| SUPPLIED MATERIAL |
(** * PySPOD: the spectral-estimation core of [pyspod/spod_base.py]

    A shallow embedding of the class [SPOD_base]: the parameter resolver
    [parse_parameters], the in-memory data handler of [__init__], the block
    cache probe [_are_blocks_present], the projector [get_coefficients] and
    the emulator data preparer [build_emulator].

    Conventions of the embedding.
    - Python integers are [Z]; a [range(0,n)] loop is a fold over [py_range n].
    - Real-valued floating point quantities whose only role is algebraic
      (time step, frequencies, data samples, pre-cast window length and
      overlap) are exact rationals [Qc], and complex ones pairs of them;
      the one place where binary64 rounding decides an integer result,
      [int(0.7*n_blocks)], is computed with the IEEE-754 model of
      [SpecFloat], as are the constants of the confidence block.
    - Strings are ASCII text.
    - A raised exception is a value of [exn]; a method that may raise returns
      [result].
    - The artifact directory is a finite map from path to stored array.
    - [print] and [tqdm] progress output has no influence on any value and
      is left out, and so are the directories the constructor creates and
      the window gain [1/mean(window)], which no modelled method reads;
      [warnings.warn] is kept, as a log threaded through the resolver. *)

From Stdlib Require Import ZArith QArith Qcanon Qround Lia SpecFloat Ascii.
From stdpp Require Import base gmap strings list numbers pretty.

Open Scope Z_scope.

(** ** Python runtime: exceptions, ranges, string formatting *)

Module Py.

Inductive exn : Type :=
| ValueError (msg : string)
| TypeError (msg : string)
| IndexError (msg : string)
| OverflowError (msg : string)
| IOError (path : string).

Inductive result (A : Type) : Type :=
| Ok (a : A)
| Raise (e : exn).
Arguments Ok {A} a.
Arguments Raise {A} e.

Definition bind {A B : Type} (r : result A) (k : A -> result B) : result B :=
  match r with
  | Ok a => k a
  | Raise e => Raise e
  end.

Definition is_ValueError {A : Type} (r : result A) : Prop :=
  match r with
  | Raise (ValueError _) => True
  | _ => False
  end.

(** [range(0, n)]: empty when [n <= 0]. *)
Definition py_range (n : Z) : list Z :=
  map Z.of_nat (seq 0 (Z.to_nat n)).

(** [for i in l: if p(i): acc = acc + 1], started from [acc = 0]. *)
Definition count_loop (p : Z -> bool) (l : list Z) : Z :=
  fold_left (fun acc i => if p i then acc + 1 else acc) l 0.

Definition zeros (w : nat) : string :=
  fold_right (fun _ s => String "0"%char s) EmptyString (seq 0 w).

(** ['{:04d}'.format(n)]: sign-aware zero padding to width four. *)
Definition fmt04d (n : Z) : string :=
  if n <? 0
  then let d := pretty (Z.abs n) in
       String "-"%char (zeros (3 - String.length d)%nat) +:+ d
  else let d := pretty n in
       zeros (4 - String.length d)%nat +:+ d.

Definition ends_with_slash (s : string) : bool :=
  match rev (String.list_ascii_of_string s) with
  | c :: _ => bool_decide (c = "/"%char)
  | [] => false
  end.

Definition starts_with_slash (s : string) : bool :=
  match s with
  | String c _ => bool_decide (c = "/"%char)
  | EmptyString => false
  end.

(** [os.path.join(a, b)] on a POSIX system. *)
Definition path_join (a b : string) : string :=
  if starts_with_slash b then b
  else if bool_decide (a = EmptyString) || ends_with_slash a then a +:+ b
  else a +:+ "/" +:+ b.

End Py.

#[global] Instance result_ret : MRet Py.result := @Py.Ok.
#[global] Instance result_bind : MBind Py.result :=
  fun A B k r => Py.bind r k.

(** ** Block/Mode artifact cache: [SPOD_base._are_blocks_present] *)

Module Cache.
Import Py.

Definition fft_block_name (iBlk iFreq : Z) : string :=
  "fft_block" +:+ fmt04d iBlk +:+ "_freq" +:+ fmt04d iFreq +:+ ".npy".

Definition fft_block_file (saveDir : string) (iBlk iFreq : Z) : string :=
  path_join saveDir (fft_block_name iBlk iFreq).

(** [os.path.exists] against the set of paths that exist. *)
Definition path_exists (fs : gset string) (file : string) : bool :=
  bool_decide (file ∈ fs).

Definition all_freq_exist (n_freq : Z) (saveDir : string) (fs : gset string)
    (iBlk : Z) : Z :=
  count_loop (fun iFreq => path_exists fs (fft_block_file saveDir iBlk iFreq))
    (py_range n_freq).

Definition _are_blocks_present (n_blocks n_freq : Z) (saveDir : string)
    (fs : gset string) : bool :=
  let all_blocks_exist :=
    count_loop (fun iBlk => all_freq_exist n_freq saveDir fs iBlk =? n_freq)
      (py_range n_blocks) in
  all_blocks_exist =? n_blocks.

End Cache.

(** ** Window/frequency parameter resolver: [SPOD_base.parse_parameters] *)

Module Resolver.
Import Py.

(** A numpy array: its shape and its elements in C order. *)
Record ndarray : Type := mk_ndarray { shape : list Z; elems : list Qc }.

Definition np_size (a : ndarray) : Z := fold_right Z.mul 1 (shape a).

Definition np_reshape (a : ndarray) (new_shape : list Z) : ndarray :=
  {| shape := new_shape; elems := elems a |}.

(** [np.ones([n, 1])] *)
Definition np_ones_col (n : Z) : ndarray :=
  {| shape := [n; 1]; elems := repeat 1%Qc (Z.to_nat n) |}.

(** [params['n_FFT']]: a string, a Python [int], or a numpy value (an array
    of window coefficients, or a numpy scalar, whose [.size] is one). *)
Inductive window_param : Type :=
| WStr (s : string)
| WInt (n : Z)
| WArr (a : list Qc).

(** The window handed back: [_hamming_window(N)], whose samples are
    [0.54 - 0.46*cos(2*pi*x/(N-1))], is kept symbolic. *)
Inductive window_val : Type :=
| Hamming (N : Qc)
| Coeffs (a : list Qc).

Inductive overlap_param : Type :=
| OStr (s : string)
| ONum (q : Qc).

(** [params['mean']]: a string, a numpy array, or a value of another type. *)
Inductive mean_param : Type :=
| MStr (s : string)
| MArr (a : ndarray)
| MOther (type_name : string).

Inductive mean_val : Type :=
| MeanScalar (z : Z)
| MeanArr (a : ndarray).

(** One time frame: the field at one instant, flattened,
    [nx * nv] samples. *)
Definition frame : Type := list Qc.

Record params : Type := mk_params {
  p_nt : Z;
  p_xdim : Z;
  p_nv : Z;
  p_savedir : option string;
  p_n_FFT : window_param;
  p_weights : option ndarray;   (* [None]: key absent, or not an ndarray *)
  p_n_overlap : overlap_param;
  p_dt : Qc;
  p_mean : mean_param;
  p_isreal : option bool;
  p_conf_level : option Qc;
  p_n_modes_save : option Z
}.

(** The mapping with the entry [params['mean']] replaced. *)
Definition with_mean (m : mean_param) (p : params) : params :=
  {| p_nt := p_nt p; p_xdim := p_xdim p; p_nv := p_nv p;
     p_savedir := p_savedir p; p_n_FFT := p_n_FFT p;
     p_weights := p_weights p; p_n_overlap := p_n_overlap p;
     p_dt := p_dt p; p_mean := m; p_isreal := p_isreal p;
     p_conf_level := p_conf_level p; p_n_modes_save := p_n_modes_save p |}.

(** The mapping with the entry [params['conf_level']] replaced. *)
Definition with_conf_level (v : Qc) (p : params) : params :=
  {| p_nt := p_nt p; p_xdim := p_xdim p; p_nv := p_nv p;
     p_savedir := p_savedir p; p_n_FFT := p_n_FFT p;
     p_weights := p_weights p; p_n_overlap := p_n_overlap p;
     p_dt := p_dt p; p_mean := p_mean p; p_isreal := p_isreal p;
     p_conf_level := Some v; p_n_modes_save := p_n_modes_save p |}.

(** The fields of [self] that [parse_parameters] reads. *)
Record spod_self : Type := mk_self {
  nt : Z;
  nx : Z;
  nv : Z;
  variables : list string;
  _data : list frame;
  _data_handler : list frame -> Z -> Z -> list string -> result (list frame)
}.

(** The nine values returned, and the two names only printed. *)
Record spectral_config : Type := mk_config {
  window : window_val;
  weights : ndarray;
  n_overlap : Z;
  n_DFT : Z;
  n_blocks : Z;
  x_mean : mean_val;
  mean_name : string;
  freq : list Qc;
  n_freq : Z;
  window_name : string;
  weights_name : string
}.

(** *** Strings *)

Definition lower_ascii (c : ascii) : ascii :=
  let n := nat_of_ascii c in
  if ((65 <=? n) && (n <=? 90))%nat then ascii_of_nat (n + 32) else c.

(** [str.lower()] on ASCII text. *)
Fixpoint lower (s : string) : string :=
  match s with
  | EmptyString => EmptyString
  | String c s' => String (lower_ascii c) (lower s')
  end.

(** *** Numbers *)

Definition Qcfloor (q : Qc) : Z := Qfloor (this q).
Definition Qcceiling (q : Qc) : Z := Qceiling (this q).

(** [int(x)]: truncation towards zero. *)
Definition py_int (q : Qc) : Z :=
  if bool_decide (q < 0)%Qc then Qcceiling q else Qcfloor q.

(** [floor(log2(q))] for [0 < q]. *)
Definition floor_log2 (q : Qc) : Z :=
  if bool_decide (1 <= q)%Qc then Z.log2 (Qcfloor q)
  else - Z.log2_up (Qcceiling (/ q)%Qc).

(** [2 ** k] for an integral float [k]. *)
Definition pow2 (k : Z) : Qc :=
  if 0 <=? k then Qc_of_Z (2 ^ k) else (/ Qc_of_Z (2 ^ (- k)))%Qc.

(** [_nextpow2(a)]: the [while] loop, bounded by a number of iterations it
    never needs ([nextpow2_spec]). *)
Fixpoint nextpow2_loop (fuel : nat) (a v p : Z) : Z :=
  match fuel with
  | O => p
  | S fuel' =>
      if v <? Z.abs a then nextpow2_loop fuel' a (2 ^ p) (p + 1) else p
  end.

Definition _nextpow2 (a : Z) : Z :=
  nextpow2_loop (Z.to_nat (Z.abs a) + 2) a 0 0.

(** *** The in-memory data handler built by [__init__] *)

(** [np.arange(a, b)] on integers. *)
Definition np_arange (a b : Z) : list Z :=
  map (fun k => a + Z.of_nat k) (seq 0 (Z.to_nat (b - a))).
(** X19. Click [clickIndex] of a seeded day ([0 <= clickIndex <
    dayClickCount], the day [dayOffset] days before the clock's, up to
    30) gets a time that is a date, on exactly that UTC day, at the
    hour [floor(clickIndex * 24 / dayClickCount)], which is between 0
    and 23, with the minute, second and millisecond of the script; its
    user agent index is inside [USER_AGENTS]; and the time lies in the
    default range of the analytics at the same clock. *)
Theorem seed_click_time (slugLength dayOffset dayClickCount clickIndex : Z) :
  0 <= slugLength -> 0 <= dayOffset <= 30 ->
  0 <= clickIndex < dayClickCount ->
  exists t,
    clickTime env slugLength dayOffset dayClickCount clickIndex = Some t
    /\ Day t = Day (now env) - dayOffset
    /\ TimeWithinDay t
       = MakeTime (click_hour dayClickCount clickIndex)
                  (click_minute slugLength clickIndex)
                  (click_second slugLength clickIndex)
                  (Z.rem clickIndex 1000)
    /\ HourFromTime t = click_hour dayClickCount clickIndex
    /\ 0 <= HourFromTime t <= 23
    /\ 0 <= userAgent_index slugLength clickIndex < USER_AGENTS_length
    /\ exists from to,
         normalizeRange env (mkRange None None) = inr (from, to)
         /\ from <= t <= to.
Proof.
  intros Hs Hk Hi.
  destruct (click_time_of_day slugLength dayClickCount clickIndex Hs Hi)
    as [Hh Ht].
  eexists. split; [apply clickTime_value; assumption|].
  assert (Hd : Day (MakeDate (Day (now env) - dayOffset)
                      (MakeTime (click_hour dayClickCount clickIndex)
                                (click_minute slugLength clickIndex)
                                (click_second slugLength clickIndex)
                                (Z.rem clickIndex 1000)))
               = Day (now env) - dayOffset)
    by (apply Day_MakeDate; exact Ht).
  split; [exact Hd|].
  split; [apply TimeWithinDay_MakeDate; exact Ht|].
  assert (Hhour : HourFromTime
                    (MakeDate (Day (now env) - dayOffset)
                       (MakeTime (click_hour dayClickCount clickIndex)
                                 (click_minute slugLength clickIndex)
                                 (click_second slugLength clickIndex)
                                 (Z.rem clickIndex 1000)))
                  = click_hour dayClickCount clickIndex).
  { rewrite HourFromTime_MakeDate. unfold HourFromTime.
    pose proof (Z.rem_bound_pos (clickIndex * 37 + slugLength * 11) 60
                  ltac:(lia) ltac:(lia)) as Hm.
    pose proof (Z.rem_bound_pos (clickIndex * 17 + slugLength * 7) 60
                  ltac:(lia) ltac:(lia)) as Hsec.
    pose proof (Z.rem_bound_pos clickIndex 1000 ltac:(lia) ltac:(lia)) as Hms.
    unfold click_minute, click_second, MakeTime, msPerHour, msPerMinute,
      msPerSecond in *.
    set (h := click_hour dayClickCount clickIndex) in *.
    set (m := Z.rem (clickIndex * 37 + slugLength * 11) 60) in *.
    set (s := Z.rem (clickIndex * 17 + slugLength * 7) 60) in *.
    set (ms := Z.rem clickIndex 1000) in *.
    assert (E : (h * 3600000 + m * 60000 + s * 1000 + ms) / 3600000 = h).
    { symmetry. apply Z.div_unique with (m * 60000 + s * 1000 + ms); lia. }
    rewrite E.
    apply Z.mod_small. lia. }
  split; [exact Hhour|]. split; [rewrite Hhour; exact Hh|].
  split.
  { unfold userAgent_index, USER_AGENTS_length.
    apply Z.rem_bound_pos; lia. }
  eexists. eexists. split; [exact default_range_value|].
  apply in_default_range. rewrite Hd. lia.
Qed.


Lemma day_click_times_days (slugLength dayOffset dayClickCount : Z) :
  0 <= slugLength -> 0 <= dayOffset <= 30 ->
  forall x, In x (day_click_times env slugLength dayOffset dayClickCount) ->
    exists t, x = Some t /\ Day t = Day (now env) - dayOffset.
Proof.
  intros Hs Hk x Hx. unfold day_click_times in Hx.
  apply in_map_iff in Hx as [i [<- Hi]]. apply in_seq in Hi.
  rewrite clickTime_value by lia.
  eexists. split; [reflexivity|].
  apply Day_MakeDate.
  apply (click_time_of_day slugLength dayClickCount (Z.of_nat i)); lia.
Qed.

Lemma on_day_day_click_times (d slugLength dayOffset dayClickCount : Z) :
  0 <= slugLength -> 0 <= dayOffset <= 30 ->
  on_day d (day_click_times env slugLength dayOffset dayClickCount)
  = if Day (now env) - dayOffset =? d
    then day_click_times env slugLength dayOffset dayClickCount
    else [].
Proof.
  intros Hs Hk.
  pose proof (day_click_times_days slugLength dayOffset dayClickCount Hs Hk)
    as Hall.
  unfold on_day.
  induction (day_click_times env slugLength dayOffset dayClickCount)
    as [|x xs IH]; cbn [filter].
  - destruct (_ =? d); reflexivity.
  - destruct (Hall x (or_introl eq_refl)) as [t [-> Ht]]. rewrite Ht.
    rewrite IH by (intros y Hy; apply Hall; right; exact Hy).
    destruct (_ =? d); reflexivity.
Qed.

Lemma on_day_flat_map (slugLength : Z) (clickPattern : list Z) (k : nat)
      (js : list nat) :
  0 <= slugLength ->
  (forall j, In j js -> (j <= 30)%nat) -> NoDup js ->
  List.length
    (on_day (Day (now env) - Z.of_nat k)
       (flat_map (fun j => day_click_times env slugLength (Z.of_nat j)
                                           (nth j clickPattern 0)) js))
  = if in_dec Nat.eq_dec k js then Z.to_nat (nth k clickPattern 0) else 0%nat.
Proof.
  intros Hs. induction js as [|j js IH]; intros Hj Hnd; [reflexivity|].
  inversion Hnd as [|? ? Hnot Hnd']; subst.
  cbn [flat_map].
  replace (on_day (Day (now env) - Z.of_nat k)
             (day_click_times env slugLength (Z.of_nat j)
                              (nth j clickPattern 0)
              ++ flat_map (fun j0 => day_click_times env slugLength
                                       (Z.of_nat j0) (nth j0 clickPattern 0))
                          js))
    with (on_day (Day (now env) - Z.of_nat k)
            (day_click_times env slugLength (Z.of_nat j)
                             (nth j clickPattern 0))
          ++ on_day (Day (now env) - Z.of_nat k)
               (flat_map (fun j0 => day_click_times env slugLength
                                      (Z.of_nat j0) (nth j0 clickPattern 0))
                         js))
    by (symmetry; apply filter_app).
  rewrite length_app.
  rewrite on_day_day_click_times, IH;
    [ | intros i Hi; apply Hj; right; exact Hi | exact Hnd' | exact Hs
      | pose proof (Hj j (or_introl eq_refl)); lia ].
  destruct (Z.eqb_spec (Day (now env) - Z.of_nat j) (Day (now env) - Z.of_nat k))
    as [E|N].
  - assert (j = k) by lia. subst j.
    destruct (in_dec Nat.eq_dec k js) as [Hin|_]; [contradiction|].
    destruct (in_dec Nat.eq_dec k (k :: js)) as [_|Hn];
      [|exfalso; apply Hn; left; reflexivity].
    unfold day_click_times. rewrite length_map, length_seq. lia.
  - destruct (in_dec Nat.eq_dec k js) as [Hin|Hn];
      destruct (in_dec Nat.eq_dec k (j :: js)) as [Hin'|Hn'];
      cbn [List.length]; try lia.
    + exfalso. apply Hn'. right. exact Hin.
    + exfalso. destruct Hin' as [E|Hin']; [|contradiction]. subst j. lia.
Qed.

(** X20. The clicks seeded for one link follow its pattern: every time is
    a date; for each of the seven days ending at the clock's UTC day,
    the number of clicks on the day [k] days back is entry [k] of the
    pattern; and every click lies in the default range of the analytics
    at the same clock, so that a default summary counts all of them. *)
Theorem seed_clicks_follow_pattern (slugLength : Z) (clickPattern : list Z) :
  0 <= slugLength ->
  let times := link_click_times env slugLength clickPattern in
  (forall x, In x times ->
     exists t, x = Some t
               /\ exists from to,
                    normalizeRange env (mkRange None None) = inr (from, to)
                    /\ from <= t <= to)
  /\ (forall k, (k < 7)%nat ->
        List.length (on_day (Day (now env) - Z.of_nat k) times)
        = Z.to_nat (nth k clickPattern 0))
  /\ List.length times
     = list_sum (map (fun k => Z.to_nat (nth k clickPattern 0)) (seq 0 7)).
Proof.
  intros Hs times. split; [|split].
  - intros x Hx. unfold times, link_click_times in Hx.
    apply in_flat_map in Hx as [j [Hj Hx]]. apply in_seq in Hj.
    destruct (day_click_times_days slugLength (Z.of_nat j)
                (nth j clickPattern 0) Hs ltac:(lia) x Hx) as [t [-> Ht]].
    exists t. split; [reflexivity|].
    eexists. eexists. split; [exact default_range_value|].
    apply in_default_range. lia.
  - intros k Hk. unfold times, link_click_times.
    rewrite on_day_flat_map.
    + destruct (in_dec Nat.eq_dec k (seq 0 7)) as [_|Hn]; [reflexivity|].
      exfalso. apply Hn. apply in_seq. lia.
    + exact Hs.
    + intros j Hj. apply in_seq in Hj. lia.
    + apply seq_NoDup.
  - unfold times, link_click_times.
    generalize (seq 0 7). intros js.
    induction js as [|j js IH]; [reflexivity|].
    cbn [flat_map map list_sum fold_right]. rewrite length_app.
    unfold list_sum in IH. rewrite IH.
    unfold day_click_times. rewrite length_map, length_seq. reflexivity.
Qed.

End SeedFacts.

(** ** An append-only store *)

Section AppendOnly.
Import Spec Prisma Middleware Links Redirect Listing.

Variable env : Env.
Variable w : World.
(** * Thermostat.py: a shallow embedding of the smart-thermostat control loop

    The development follows [src/Thermostat.py]: the AHT20 sensor read, the
    three-state machine (OFF / HEAT / COOL), the two PWM LED channels, the
    16x2 display, the UART telemetry line and the polling loop [run].

    Data are modelled as the program has them.

    - Python [int] is [Z]; bit operations are [Z.land], [Z.lor], [Z.shiftl],
      [Z.shiftr].
    - A Python [float] is an IEEE-754 binary64 value: it is a [spec_float]
      and every arithmetic step is the correctly rounded operation of the
      Standard Library's [SpecFloat] with [prec = 53] and [emax = 1024].
      [float("nan")] is [S754_nan].  This holds for the temperature and for
      the clock alike: the readings of [time.time()] and the two stored time
      stamps are floats, [now - last] is the binary64 difference and
      [>= PERIOD] the comparison of floats.
    - Python exceptions are the [Raise] outcome of a small state-and-error
      monad over the [Thermostat] object and the trace of device I/O.
    - The devices (gpiozero's [PWMLED], the character display, the serial
      port, the I2C bus) are not code of this program; they are modelled by
      the interface they offer.  [PWMLED] offers [on], [off], [toggle],
      [blink], [pulse], [close] and the property [value]; it has no
      attribute [stop], so the program's calls [self.red.stop()] and
      [self.blue.stop()] raise [AttributeError].  The failures the program
      handles are modelled: a failing sensor transaction and a failing
      serial write.  Writes to the LEDs and to the display are taken to
      succeed.  Console logging ([print]) is not modelled.
    - A loop iteration and a call of a button handler are each one atomic
      step; the handlers are called by gpiozero, so what a handler raises
      does not reach the loop.  [KeyboardInterrupt] arrives between two
      iterations. *)

From Stdlib Require Import ZArith QArith Qabs Bool String Ascii List Lia Lqa.
From Stdlib Require Import SpecFloat DecimalString.
Import ListNotations.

| TASK GOAL |
Output exactly the lines of the material above from the one containing "#[global] Instance result_bind" up to and including the one containing "(** [params['n_FFT']]: a".

| THE ANSWER |
#[global] Instance result_bind : MBind Py.result :=
  fun A B k r => Py.bind r k.

(** ** Block/Mode artifact cache: [SPOD_base._are_blocks_present] *)

Module Cache.
Import Py.

Definition fft_block_name (iBlk iFreq : Z) : string :=
  "fft_block" +:+ fmt04d iBlk +:+ "_freq" +:+ fmt04d iFreq +:+ ".npy".

Definition fft_block_file (saveDir : string) (iBlk iFreq : Z) : string :=
  path_join saveDir (fft_block_name iBlk iFreq).

(** [os.path.exists] against the set of paths that exist. *)
Definition path_exists (fs : gset string) (file : string) : bool :=
  bool_decide (file ∈ fs).

Definition all_freq_exist (n_freq : Z) (saveDir : string) (fs : gset string)
    (iBlk : Z) : Z :=
  count_loop (fun iFreq => path_exists fs (fft_block_file saveDir iBlk iFreq))
    (py_range n_freq).

Definition _are_blocks_present (n_blocks n_freq : Z) (saveDir : string)
    (fs : gset string) : bool :=
  let all_blocks_exist :=
    count_loop (fun iBlk => all_freq_exist n_freq saveDir fs iBlk =? n_freq)
      (py_range n_blocks) in
  all_blocks_exist =? n_blocks.

End Cache.

(** ** Window/frequency parameter resolver: [SPOD_base.parse_parameters] *)

Module Resolver.
Import Py.

(** A numpy array: its shape and its elements in C order. *)
Record ndarray : Type := mk_ndarray { shape : list Z; elems : list Qc }.

Definition np_size (a : ndarray) : Z := fold_right Z.mul 1 (shape a).

Definition np_reshape (a : ndarray) (new_shape : list Z) : ndarray :=
  {| shape := new_shape; elems := elems a |}.

(** [np.ones([n, 1])] *)
Definition np_ones_col (n : Z) : ndarray :=
  {| shape := [n; 1]; elems := repeat 1%Qc (Z.to_nat n) |}.

(** [params['n_FFT']]: a string, a Python [int], or a numpy value (an array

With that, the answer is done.